Only the lines below starting at the one that contains "destruct (scan_suffixes self token tok_l cfg order1)" and ending at the one that contains "Hs & Hmax); [|done]." are to be reproduced, exactly and with both ends kept.

(Available records begins)

Lemma scan_suffixes_best (token tok_l : str) (cfg : Config)
  (cands : list str) (r : str * str) :
  len_desc cands = true ->
  scan_suffixes self token tok_l cfg cands = Some r ->
  best token tok_l cfg cands r.
Proof.
  induction cands as [|suf cands IH]; simpl; [done|].
  intros [Hhd Htl]%andb_true_iff.
  destruct (try_suffix self token tok_l cfg suf) as [r'|] eqn:E.
  - intros [= <-]. exists suf. split; [by left|]. split; [done|].
    intros x [<-|Hx] _; [done|].
    rewrite forallb_forall in Hhd. by apply Nat.leb_le, Hhd.
  - intros (suf' & Hin & Hs & Hmax)%IH; [|done].
    exists suf'. split; [by right|]. split; [done|].
    intros x [<-|Hx] Hx'; [done | by apply Hmax].
Qed.

Lemma best_unique (token tok_l : str) (cfg : Config) (cands : list str)
  (r r' : str * str) :
  best token tok_l cfg cands r -> best token tok_l cfg cands r' -> r = r'.
Proof.
  intros (s1 & Hin1 & Hs1 & Hmax1) (s2 & Hin2 & Hs2 & Hmax2).
  assert (Hlen : length s1 = length s2).
  { apply Nat.le_antisymm.
    - apply Hmax2; [done | by rewrite Hs1].
    - apply Hmax1; [done | by rewrite Hs2]. }
  destruct r as [b1 x1], r' as [b2 x2].
  pose proof (try_suffix_some _ _ _ _ _ _ Hs1) as (_ & He1 & _).
  pose proof (try_suffix_some _ _ _ _ _ _ Hs2) as (_ & He2 & _).
  pose proof (endswith_same_length _ _ _ Hlen He1 He2) as ->.
  congruence.
Qed.

Lemma scan_suffixes_order (token tok_l : str) (cfg : Config)
  (order1 order2 : list str) :
  (forall x, In x order1 <-> In x order2) ->
  len_desc order1 = true -> len_desc order2 = true ->
  scan_suffixes self token tok_l cfg order1
  = scan_suffixes self token tok_l cfg order2.
Proof.
  intros Hsame Hd1 Hd2.
  destruct (scan_suffixes self token tok_l cfg order1) as [r1|] eqn:E1;
    destruct (scan_suffixes self token tok_l cfg order2) as [r2|] eqn:E2;
    [|exfalso..|done].
  - f_equal. apply (best_unique token tok_l cfg order2).
    + apply scan_suffixes_best in E1 as (suf & Hin & Hs & Hmax); [|done].
      exists suf. split; [by apply Hsame|]. split; [done|].
      intros x Hx. apply Hmax. by apply Hsame.
    + by apply scan_suffixes_best.
  - apply scan_suffixes_some in E1 as (suf & Hin & Hs).
    apply Hsame in Hin.
    by rewrite (scan_suffixes_none _ _ _ _ E2 suf Hin) in Hs.
  - apply scan_suffixes_some in E2 as (suf & Hin & Hs).
    apply Hsame in Hin.
    by rewrite (scan_suffixes_none _ _ _ _ E1 suf Hin) in Hs.
Qed.

(** Whatever order the set of suffixes is iterated in, sorting it by
    length gives a scan that agrees with the one over
    [sorted_suffixes]. *)
Lemma detect_order_irrelevant (token : str) (cfg : Config)
  (order : list str) :
  (forall x, In x order <-> In x all_suffixes) ->
  len_desc order = true ->
  scan_suffixes self token (lower token) cfg order
  = scan_suffixes self token (lower token) cfg sorted_suffixes.
Proof.
  intros Hsame Hd. apply scan_suffixes_order; [|done|].
  - intros x. rewrite Hsame. symmetry. apply sorted_suffixes_elems.
  - apply sorted_suffixes_len_desc.
Qed.

(** C6.  Whatever [_detect_mixed_no_apostrophe] accepts, it accepted on
    a candidate suffix whose parse holds a tag that is not the leftover
    marker (a case, possessive, plural, derivational or ambiguity tag):
    no candidate with a leftover-only parse gets through.  The table
    entries are lower-case letters, which [lower] leaves as they are. *)
Theorem detect_mixed_real_tag (token : str) (cfg : Config)
  (base sfx : str) :
  Forall (fun suf => lower suf = suf) all_suffixes ->
  _detect_mixed_no_apostrophe self token cfg = Some (base, sfx) ->
  exists suf,
    In suf all_suffixes /\ (2 <= length suf)%nat
    /\ endswith (lower token) suf = true
    /\ base = slice_to_neg (length suf) token
    /\ sfx = slice_from_neg (length suf) token
    /\ let '(_, ud_feats, deriv, amb) := _parse_tr_suffixes_full suf in
       exists tag, tag <> "Unparsed=Leftover"
                   /\ (tag ∈ ud_feats \/ tag ∈ deriv \/ tag ∈ amb).
Proof.
  intros Hlow. unfold _detect_mixed_no_apostrophe.
  case_bool_decide; [done|].
  intros (suf & Hin & Htry)%scan_suffixes_some.
  apply try_suffix_some in Htry as (Hlen & Hend & Hb & Hs & _).
  exists suf.
  pose proof sorted_suffixes_all as Hall.
  rewrite forallb_forall in Hall. specialize (Hall _ Hin).
  apply bool_decide_eq_true in Hall.
  split; [apply list_elem_of_In; exact Hall|].
  split; [exact Hlen|]. split; [exact Hend|].
  split; [exact Hb|]. split; [exact Hs|].
  unfold _parse_tr_suffixes_full.
  rewrite Forall_forall in Hlow. rewrite (Hlow suf Hall).
  pose proof candidates_real_tag as Hreal.
  rewrite forallb_forall in Hreal. specialize (Hreal _ Hin).
  apply orb_true_iff in Hreal as [Hshort|Hreal].
  - apply Nat.ltb_lt in Hshort. lia.
  - by apply real_tag_exists.
Qed.

End Detector.

(** ** Configuration keys that are never read *)

(** A configuration with the three keys no code path reads put back to
    their defaults. *)
Definition forget_unused (cfg : Config) : Config := {|
  FEATURE_LANGUAGE_PER_ITEM := FEATURE_LANGUAGE_PER_ITEM cfg;
  FEATURE_MATRIX_LANGUAGE := FEATURE_MATRIX_LANGUAGE cfg;
  FEATURE_EMBEDDED_LANGUAGE := FEATURE_EMBEDDED_LANGUAGE cfg;
  FEATURE_SENTENCE_ID := FEATURE_SENTENCE_ID cfg;
  NER_ENABLED := NER_ENABLED cfg;
  FT_EN_MIN := FT_EN_MIN cfg;
  FT_TR_MIN := FT_TR_MIN cfg;
  MIXED_STRICT := MIXED_STRICT cfg;
  EMIT_MIXED_SUFFIX := EMIT_MIXED_SUFFIX DEFAULTS;
  MIXED_TR_WEIGHT := MIXED_TR_WEIGHT cfg;
  MIXED_EN_WEIGHT := MIXED_EN_WEIGHT cfg;
  EMBED_MIN_COUNT := EMBED_MIN_COUNT DEFAULTS;
  EMBED_MIN_RATIO := EMBED_MIN_RATIO DEFAULTS;
|}.

(** The dict a call of [annotate] merges into the defaults: [None] and
    the empty dict set nothing. *)
Definition no_user_cfg : UserCfg :=
  {| set_FEATURE_LANGUAGE_PER_ITEM := None;
     set_FEATURE_MATRIX_LANGUAGE := None;
     set_FEATURE_EMBEDDED_LANGUAGE := None;
     set_FEATURE_SENTENCE_ID := None;
     set_NER_ENABLED := None;
     set_FT_EN_MIN := None;
     set_FT_TR_MIN := None;
     set_MIXED_STRICT := None;
     set_EMIT_MIXED_SUFFIX := None;
     set_MIXED_TR_WEIGHT := None;
     set_MIXED_EN_WEIGHT := None;
     set_EMBED_MIN_COUNT := None;
     set_EMBED_MIN_RATIO := None |}.

Definition settings (user_cfg : option UserCfg) : UserCfg :=
  default no_user_cfg user_cfg.

(** Two user configurations that differ at most in [EMIT_MIXED_SUFFIX],
    [EMBED_MIN_COUNT] and [EMBED_MIN_RATIO]. *)
Definition differ_in_unused_only (u1 u2 : UserCfg) : Prop :=
  set_FEATURE_LANGUAGE_PER_ITEM u1 = set_FEATURE_LANGUAGE_PER_ITEM u2
  /\ set_FEATURE_MATRIX_LANGUAGE u1 = set_FEATURE_MATRIX_LANGUAGE u2
  /\ set_FEATURE_EMBEDDED_LANGUAGE u1 = set_FEATURE_EMBEDDED_LANGUAGE u2
  /\ set_FEATURE_SENTENCE_ID u1 = set_FEATURE_SENTENCE_ID u2
  /\ set_NER_ENABLED u1 = set_NER_ENABLED u2
  /\ set_FT_EN_MIN u1 = set_FT_EN_MIN u2
  /\ set_FT_TR_MIN u1 = set_FT_TR_MIN u2
  /\ set_MIXED_STRICT u1 = set_MIXED_STRICT u2
  /\ set_MIXED_TR_WEIGHT u1 = set_MIXED_TR_WEIGHT u2
  /\ set_MIXED_EN_WEIGHT u1 = set_MIXED_EN_WEIGHT u2.

Lemma forget_unused_update (u1 u2 : UserCfg) :
  differ_in_unused_only u1 u2 ->
  forget_unused (cfg_update DEFAULTS u1)
  = forget_unused (cfg_update DEFAULTS u2).
Proof.
  destruct u1, u2. unfold differ_in_unused_only, forget_unused, cfg_update.
  cbn. intros (-> & -> & -> & -> & -> & -> & -> & -> & -> & ->).
  reflexivity.
Qed.

Section Unused.
Context `{Unicode}.
Variable self : Annotator.

Lemma choose_label_forget (t : str) (cfg : Config) :
  _choose_label self t (forget_unused cfg) = _choose_label self t cfg.
Proof. reflexivity. Qed.

Lemma try_suffix_forget (token tok_l : str) (cfg : Config) (suf : str) :
  try_suffix self token tok_l (forget_unused cfg) suf
  = try_suffix self token tok_l cfg suf.
Proof. reflexivity. Qed.

Lemma scan_suffixes_forget (token tok_l : str) (cfg : Config)
  (cands : list str) :
  scan_suffixes self token tok_l (forget_unused cfg) cands
  = scan_suffixes self token tok_l cfg cands.
Proof.
  induction cands as [|suf cands IH]; simpl; [done|].
  by rewrite try_suffix_forget, IH.
Qed.

Lemma detect_forget (token : str) (cfg : Config) :
  _detect_mixed_no_apostrophe self token (forget_unused cfg)
  = _detect_mixed_no_apostrophe self token cfg.
Proof.
  unfold _detect_mixed_no_apostrophe. by rewrite scan_suffixes_forget.
Qed.

Lemma apostrophe_path_forget (tok : str) (cfg : Config) :
  apostrophe_path self tok (forget_unused cfg)
  = apostrophe_path self tok cfg.
Proof. reflexivity. Qed.

Lemma decide_forget (labels : list string) (cfg : Config) :
  _decide_matrix_embed labels (forget_unused cfg)
  = _decide_matrix_embed labels cfg.
Proof. reflexivity. Qed.

Lemma token_step_forget (ne_map : gmap str string) (cfg : Config)
  (tok : str) :
  token_step self ne_map (forget_unused cfg) tok
  = token_step self ne_map cfg tok.
Proof.
  unfold token_step.
  rewrite detect_forget, apostrophe_path_forget, !choose_label_forget.
  reflexivity.
Qed.

Lemma run_tokens_forget (ne_map : gmap str string) (cfg : Config)
  (tokens : list str) :
  run_tokens self ne_map (forget_unused cfg) tokens
  = run_tokens self ne_map cfg tokens.
Proof.
  unfold run_tokens.
  set (step := fun (c : Config) '(sent_rows, labels_in_sent) tok =>
    let '(rows, labels) := token_step self ne_map c tok in
    (sent_rows ++ rows, labels_in_sent ++ labels)).
  change (fold_left (step (forget_unused cfg)) tokens ([], [])
          = fold_left (step cfg) tokens ([], [])).
  assert (Hstep : forall acc tok,
            step (forget_unused cfg) acc tok = step cfg acc tok).
  { intros [rows labels] tok. unfold step.
    rewrite token_step_forget. reflexivity. }
  generalize (@nil str, @nil string). clearbody step.
  induction tokens as [|tok tokens IH]; intros acc; cbn [fold_left].
  - reflexivity.
  - rewrite Hstep. apply IH.
Qed.

Lemma annotate_lines_forget (cfg : Config) (lines : list str)
  (sent_idx : N) :
  annotate_lines self (forget_unused cfg) lines sent_idx
  = annotate_lines self cfg lines sent_idx.
Proof.
  revert sent_idx. induction lines as [|raw rest IH]; intros sent_idx.
  - done.
  - cbn [annotate_lines].
    destruct (negb (truthy (strip (rstrip_nl raw)))); [by rewrite IH|].
    rewrite run_tokens_forget, IH.
    change (NER_ENABLED (forget_unused cfg)) with (NER_ENABLED cfg).
    destruct (run_tokens _ _ _ _) as [sent_rows labels_in_sent].
    rewrite decide_forget. reflexivity.
Qed.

(Available records ends)

:: Written reply ::
  destruct (scan_suffixes self token tok_l cfg order1) as [r1|] eqn:E1;
    destruct (scan_suffixes self token tok_l cfg order2) as [r2|] eqn:E2;
    [|exfalso..|done].
  - f_equal. apply (best_unique token tok_l cfg order2).
    + apply scan_suffixes_best in E1 as (suf & Hin & Hs & Hmax); [|done].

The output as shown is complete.